• What is being asked
Repeat nothing but the lines below running from the one containing "None => Raise ValueError" to the one containing "outcome lists the". Keep both end lines.
======== Dataset records
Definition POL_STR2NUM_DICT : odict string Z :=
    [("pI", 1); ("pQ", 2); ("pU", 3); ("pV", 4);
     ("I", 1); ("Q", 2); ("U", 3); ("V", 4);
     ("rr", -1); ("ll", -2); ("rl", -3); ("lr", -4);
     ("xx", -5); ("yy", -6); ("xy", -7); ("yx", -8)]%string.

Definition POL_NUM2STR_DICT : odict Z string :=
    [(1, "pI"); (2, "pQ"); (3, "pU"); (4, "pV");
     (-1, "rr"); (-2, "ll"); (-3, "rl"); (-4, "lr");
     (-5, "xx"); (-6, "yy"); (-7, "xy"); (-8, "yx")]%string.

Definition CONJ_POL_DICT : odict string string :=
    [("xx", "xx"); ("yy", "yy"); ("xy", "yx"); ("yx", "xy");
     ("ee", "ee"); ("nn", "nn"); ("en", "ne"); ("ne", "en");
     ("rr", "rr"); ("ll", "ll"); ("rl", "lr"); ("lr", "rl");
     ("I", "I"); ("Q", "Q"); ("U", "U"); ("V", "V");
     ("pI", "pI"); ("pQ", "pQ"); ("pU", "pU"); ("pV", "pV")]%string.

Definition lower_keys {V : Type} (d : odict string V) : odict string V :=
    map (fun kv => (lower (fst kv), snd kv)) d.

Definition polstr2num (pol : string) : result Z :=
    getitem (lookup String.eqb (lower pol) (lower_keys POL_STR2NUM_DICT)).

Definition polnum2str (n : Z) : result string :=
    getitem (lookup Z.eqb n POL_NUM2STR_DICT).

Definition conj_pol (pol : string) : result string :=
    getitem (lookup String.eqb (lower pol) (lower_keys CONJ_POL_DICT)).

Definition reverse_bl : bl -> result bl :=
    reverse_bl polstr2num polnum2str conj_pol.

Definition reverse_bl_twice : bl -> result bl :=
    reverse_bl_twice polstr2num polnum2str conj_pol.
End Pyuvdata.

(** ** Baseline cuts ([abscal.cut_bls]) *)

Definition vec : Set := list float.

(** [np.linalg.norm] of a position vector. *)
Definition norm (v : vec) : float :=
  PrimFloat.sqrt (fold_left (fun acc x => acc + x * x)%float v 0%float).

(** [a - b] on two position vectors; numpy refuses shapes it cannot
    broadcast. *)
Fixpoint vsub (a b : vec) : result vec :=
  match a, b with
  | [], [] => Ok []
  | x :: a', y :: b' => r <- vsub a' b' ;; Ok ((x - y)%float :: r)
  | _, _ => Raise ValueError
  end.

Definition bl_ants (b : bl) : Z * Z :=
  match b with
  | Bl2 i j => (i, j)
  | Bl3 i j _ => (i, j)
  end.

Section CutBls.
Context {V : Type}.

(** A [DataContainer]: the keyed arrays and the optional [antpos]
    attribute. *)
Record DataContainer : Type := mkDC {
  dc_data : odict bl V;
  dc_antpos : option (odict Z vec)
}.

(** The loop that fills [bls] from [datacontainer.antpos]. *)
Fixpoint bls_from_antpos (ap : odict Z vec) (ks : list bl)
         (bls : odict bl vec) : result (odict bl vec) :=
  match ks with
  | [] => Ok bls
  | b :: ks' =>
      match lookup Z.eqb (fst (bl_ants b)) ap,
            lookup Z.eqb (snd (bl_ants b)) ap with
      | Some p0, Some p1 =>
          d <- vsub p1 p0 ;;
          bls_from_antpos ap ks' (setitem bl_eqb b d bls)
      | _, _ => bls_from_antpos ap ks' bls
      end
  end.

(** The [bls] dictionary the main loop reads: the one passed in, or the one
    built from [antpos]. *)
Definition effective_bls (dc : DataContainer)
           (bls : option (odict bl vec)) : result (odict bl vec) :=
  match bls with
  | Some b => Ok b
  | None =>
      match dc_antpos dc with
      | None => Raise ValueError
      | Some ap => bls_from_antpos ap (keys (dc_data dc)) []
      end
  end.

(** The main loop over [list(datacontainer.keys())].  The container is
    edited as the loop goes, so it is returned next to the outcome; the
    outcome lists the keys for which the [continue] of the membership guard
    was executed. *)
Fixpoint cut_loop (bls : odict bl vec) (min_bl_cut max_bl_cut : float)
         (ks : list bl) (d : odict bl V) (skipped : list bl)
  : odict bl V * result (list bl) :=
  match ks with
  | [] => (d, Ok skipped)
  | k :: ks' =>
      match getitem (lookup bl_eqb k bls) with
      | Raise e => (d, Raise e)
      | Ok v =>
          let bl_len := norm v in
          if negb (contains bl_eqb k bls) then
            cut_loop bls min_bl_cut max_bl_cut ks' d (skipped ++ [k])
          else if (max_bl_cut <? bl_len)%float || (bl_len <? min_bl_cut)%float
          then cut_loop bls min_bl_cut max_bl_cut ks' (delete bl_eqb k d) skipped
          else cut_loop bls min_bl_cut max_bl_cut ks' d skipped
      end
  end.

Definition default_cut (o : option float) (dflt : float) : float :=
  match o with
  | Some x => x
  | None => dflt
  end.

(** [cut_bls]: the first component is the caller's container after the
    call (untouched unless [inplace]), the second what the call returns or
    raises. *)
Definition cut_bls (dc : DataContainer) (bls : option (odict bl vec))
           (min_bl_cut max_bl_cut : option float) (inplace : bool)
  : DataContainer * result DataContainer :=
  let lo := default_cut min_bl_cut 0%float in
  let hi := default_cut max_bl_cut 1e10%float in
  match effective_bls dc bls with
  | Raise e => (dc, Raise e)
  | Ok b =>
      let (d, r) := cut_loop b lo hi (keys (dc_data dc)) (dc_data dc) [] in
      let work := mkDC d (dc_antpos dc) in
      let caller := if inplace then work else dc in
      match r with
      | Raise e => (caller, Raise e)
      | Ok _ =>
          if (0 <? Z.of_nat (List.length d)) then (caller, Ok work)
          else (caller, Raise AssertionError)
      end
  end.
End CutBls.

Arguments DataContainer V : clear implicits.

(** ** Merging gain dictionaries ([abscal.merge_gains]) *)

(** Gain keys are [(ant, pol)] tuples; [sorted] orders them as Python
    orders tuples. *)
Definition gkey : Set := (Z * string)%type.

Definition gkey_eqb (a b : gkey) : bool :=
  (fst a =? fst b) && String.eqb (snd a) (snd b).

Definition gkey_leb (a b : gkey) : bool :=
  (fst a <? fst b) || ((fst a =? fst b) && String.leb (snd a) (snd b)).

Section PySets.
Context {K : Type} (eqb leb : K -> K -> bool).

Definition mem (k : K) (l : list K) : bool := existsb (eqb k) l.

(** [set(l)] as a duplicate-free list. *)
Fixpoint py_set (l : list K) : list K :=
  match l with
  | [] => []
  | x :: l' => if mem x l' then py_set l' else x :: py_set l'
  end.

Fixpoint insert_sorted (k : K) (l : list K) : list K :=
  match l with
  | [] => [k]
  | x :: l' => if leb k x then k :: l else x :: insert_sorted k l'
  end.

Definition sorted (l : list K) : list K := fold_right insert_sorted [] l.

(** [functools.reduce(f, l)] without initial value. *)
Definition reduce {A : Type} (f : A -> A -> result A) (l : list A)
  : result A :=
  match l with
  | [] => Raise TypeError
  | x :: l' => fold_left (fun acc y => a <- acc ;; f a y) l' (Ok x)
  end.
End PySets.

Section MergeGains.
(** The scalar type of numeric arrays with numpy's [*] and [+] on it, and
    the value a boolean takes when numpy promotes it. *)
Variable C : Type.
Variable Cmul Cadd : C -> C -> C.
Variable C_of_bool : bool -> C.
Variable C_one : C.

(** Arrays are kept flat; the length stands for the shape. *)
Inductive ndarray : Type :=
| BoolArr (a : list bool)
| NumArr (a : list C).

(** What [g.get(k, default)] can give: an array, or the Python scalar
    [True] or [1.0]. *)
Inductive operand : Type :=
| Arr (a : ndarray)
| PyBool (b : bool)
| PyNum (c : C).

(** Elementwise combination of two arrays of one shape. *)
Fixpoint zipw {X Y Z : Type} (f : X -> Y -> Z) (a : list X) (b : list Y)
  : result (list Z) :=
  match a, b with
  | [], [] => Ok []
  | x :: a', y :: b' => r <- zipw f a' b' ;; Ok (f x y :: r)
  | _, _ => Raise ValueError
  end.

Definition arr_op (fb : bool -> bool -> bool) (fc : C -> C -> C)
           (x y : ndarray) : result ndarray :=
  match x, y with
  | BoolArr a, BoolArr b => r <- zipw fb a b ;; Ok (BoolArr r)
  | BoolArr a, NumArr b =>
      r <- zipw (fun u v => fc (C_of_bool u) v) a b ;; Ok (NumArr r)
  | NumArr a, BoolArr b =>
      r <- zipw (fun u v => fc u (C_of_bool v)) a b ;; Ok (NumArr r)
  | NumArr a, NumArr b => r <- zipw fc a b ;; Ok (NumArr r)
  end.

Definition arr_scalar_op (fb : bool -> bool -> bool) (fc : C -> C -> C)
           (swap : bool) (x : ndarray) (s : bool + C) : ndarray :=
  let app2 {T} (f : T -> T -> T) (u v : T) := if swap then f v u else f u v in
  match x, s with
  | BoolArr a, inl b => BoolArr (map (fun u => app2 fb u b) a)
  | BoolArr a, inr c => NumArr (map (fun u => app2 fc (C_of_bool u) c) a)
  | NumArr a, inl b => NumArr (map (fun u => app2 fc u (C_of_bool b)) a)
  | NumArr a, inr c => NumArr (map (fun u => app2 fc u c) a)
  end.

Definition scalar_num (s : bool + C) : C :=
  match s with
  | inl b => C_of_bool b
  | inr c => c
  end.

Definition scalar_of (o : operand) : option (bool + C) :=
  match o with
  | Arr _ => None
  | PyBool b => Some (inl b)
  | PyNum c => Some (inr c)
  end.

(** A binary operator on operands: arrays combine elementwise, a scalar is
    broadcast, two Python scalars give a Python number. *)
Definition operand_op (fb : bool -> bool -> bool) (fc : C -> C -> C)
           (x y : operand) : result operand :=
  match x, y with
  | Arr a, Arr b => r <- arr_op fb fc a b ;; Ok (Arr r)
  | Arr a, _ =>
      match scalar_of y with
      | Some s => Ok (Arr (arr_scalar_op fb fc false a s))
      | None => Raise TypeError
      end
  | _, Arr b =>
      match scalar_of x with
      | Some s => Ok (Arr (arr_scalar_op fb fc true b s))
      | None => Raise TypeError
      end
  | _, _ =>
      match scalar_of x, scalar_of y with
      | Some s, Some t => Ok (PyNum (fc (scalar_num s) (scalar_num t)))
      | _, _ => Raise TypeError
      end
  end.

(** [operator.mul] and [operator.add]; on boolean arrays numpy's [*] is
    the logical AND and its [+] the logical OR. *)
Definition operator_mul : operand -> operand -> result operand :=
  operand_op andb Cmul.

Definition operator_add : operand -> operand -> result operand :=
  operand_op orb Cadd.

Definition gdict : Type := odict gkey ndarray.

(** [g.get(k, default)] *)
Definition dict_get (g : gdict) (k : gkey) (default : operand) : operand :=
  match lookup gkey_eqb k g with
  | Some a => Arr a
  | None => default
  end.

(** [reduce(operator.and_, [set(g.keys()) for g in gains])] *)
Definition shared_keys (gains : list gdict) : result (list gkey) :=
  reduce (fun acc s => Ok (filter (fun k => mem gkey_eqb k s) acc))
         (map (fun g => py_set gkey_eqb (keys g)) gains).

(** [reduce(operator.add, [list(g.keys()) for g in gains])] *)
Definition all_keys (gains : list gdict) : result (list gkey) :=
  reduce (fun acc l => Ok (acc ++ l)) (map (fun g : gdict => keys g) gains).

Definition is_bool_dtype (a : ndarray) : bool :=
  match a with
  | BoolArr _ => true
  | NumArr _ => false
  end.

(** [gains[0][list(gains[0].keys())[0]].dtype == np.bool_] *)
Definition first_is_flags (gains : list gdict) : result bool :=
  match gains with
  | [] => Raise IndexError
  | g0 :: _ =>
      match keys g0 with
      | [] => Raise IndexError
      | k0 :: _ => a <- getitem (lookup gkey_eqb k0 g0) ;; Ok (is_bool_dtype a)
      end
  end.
================
======== Dataset records
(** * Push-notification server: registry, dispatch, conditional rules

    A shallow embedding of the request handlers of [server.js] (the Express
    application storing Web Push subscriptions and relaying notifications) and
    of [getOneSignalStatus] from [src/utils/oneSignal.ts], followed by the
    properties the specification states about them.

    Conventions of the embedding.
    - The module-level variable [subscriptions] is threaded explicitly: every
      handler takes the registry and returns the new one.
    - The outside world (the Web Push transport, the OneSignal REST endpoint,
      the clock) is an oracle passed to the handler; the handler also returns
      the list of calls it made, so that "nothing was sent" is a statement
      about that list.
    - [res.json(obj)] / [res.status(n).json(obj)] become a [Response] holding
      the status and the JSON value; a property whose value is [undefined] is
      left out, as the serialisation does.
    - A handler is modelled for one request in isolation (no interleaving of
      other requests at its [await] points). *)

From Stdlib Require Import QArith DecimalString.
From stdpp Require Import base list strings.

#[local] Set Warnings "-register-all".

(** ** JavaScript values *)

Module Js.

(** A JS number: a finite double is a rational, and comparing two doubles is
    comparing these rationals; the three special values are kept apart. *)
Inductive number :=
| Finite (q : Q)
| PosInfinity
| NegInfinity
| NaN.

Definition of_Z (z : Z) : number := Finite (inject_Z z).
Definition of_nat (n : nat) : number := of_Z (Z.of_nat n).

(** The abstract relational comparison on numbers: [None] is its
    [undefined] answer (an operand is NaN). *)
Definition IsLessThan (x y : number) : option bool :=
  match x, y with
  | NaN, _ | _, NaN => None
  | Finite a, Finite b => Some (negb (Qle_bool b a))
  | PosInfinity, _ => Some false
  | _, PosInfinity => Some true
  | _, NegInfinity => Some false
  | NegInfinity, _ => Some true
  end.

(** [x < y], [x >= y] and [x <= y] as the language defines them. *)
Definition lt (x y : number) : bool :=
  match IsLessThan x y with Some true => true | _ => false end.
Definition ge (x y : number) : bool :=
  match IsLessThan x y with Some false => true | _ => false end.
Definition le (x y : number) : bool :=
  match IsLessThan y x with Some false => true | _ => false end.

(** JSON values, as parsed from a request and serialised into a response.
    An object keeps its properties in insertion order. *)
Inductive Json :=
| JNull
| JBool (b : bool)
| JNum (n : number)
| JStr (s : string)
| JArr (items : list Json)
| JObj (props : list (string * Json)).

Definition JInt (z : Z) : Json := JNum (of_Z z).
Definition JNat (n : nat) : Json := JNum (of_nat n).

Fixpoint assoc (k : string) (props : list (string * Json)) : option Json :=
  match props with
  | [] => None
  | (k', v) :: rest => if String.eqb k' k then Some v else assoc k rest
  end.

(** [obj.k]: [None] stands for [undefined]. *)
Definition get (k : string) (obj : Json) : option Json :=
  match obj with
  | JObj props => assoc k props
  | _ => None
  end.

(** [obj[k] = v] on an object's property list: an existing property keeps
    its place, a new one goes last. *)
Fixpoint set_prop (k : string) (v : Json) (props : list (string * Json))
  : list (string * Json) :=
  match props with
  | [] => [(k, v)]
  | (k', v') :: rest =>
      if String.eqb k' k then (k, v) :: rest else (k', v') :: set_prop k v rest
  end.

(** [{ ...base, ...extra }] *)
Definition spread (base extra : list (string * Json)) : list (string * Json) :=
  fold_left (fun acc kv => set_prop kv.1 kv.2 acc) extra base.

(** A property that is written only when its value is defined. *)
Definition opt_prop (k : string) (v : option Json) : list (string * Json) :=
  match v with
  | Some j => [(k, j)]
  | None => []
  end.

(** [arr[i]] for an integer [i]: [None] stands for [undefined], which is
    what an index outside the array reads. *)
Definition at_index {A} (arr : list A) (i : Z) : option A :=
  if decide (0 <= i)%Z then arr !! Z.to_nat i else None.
================
• Result below
      | None => Raise ValueError
      | Some ap => bls_from_antpos ap (keys (dc_data dc)) []
      end
  end.

(** The main loop over [list(datacontainer.keys())].  The container is
    edited as the loop goes, so it is returned next to the outcome; the
    outcome lists the keys for which the [continue] of the membership guard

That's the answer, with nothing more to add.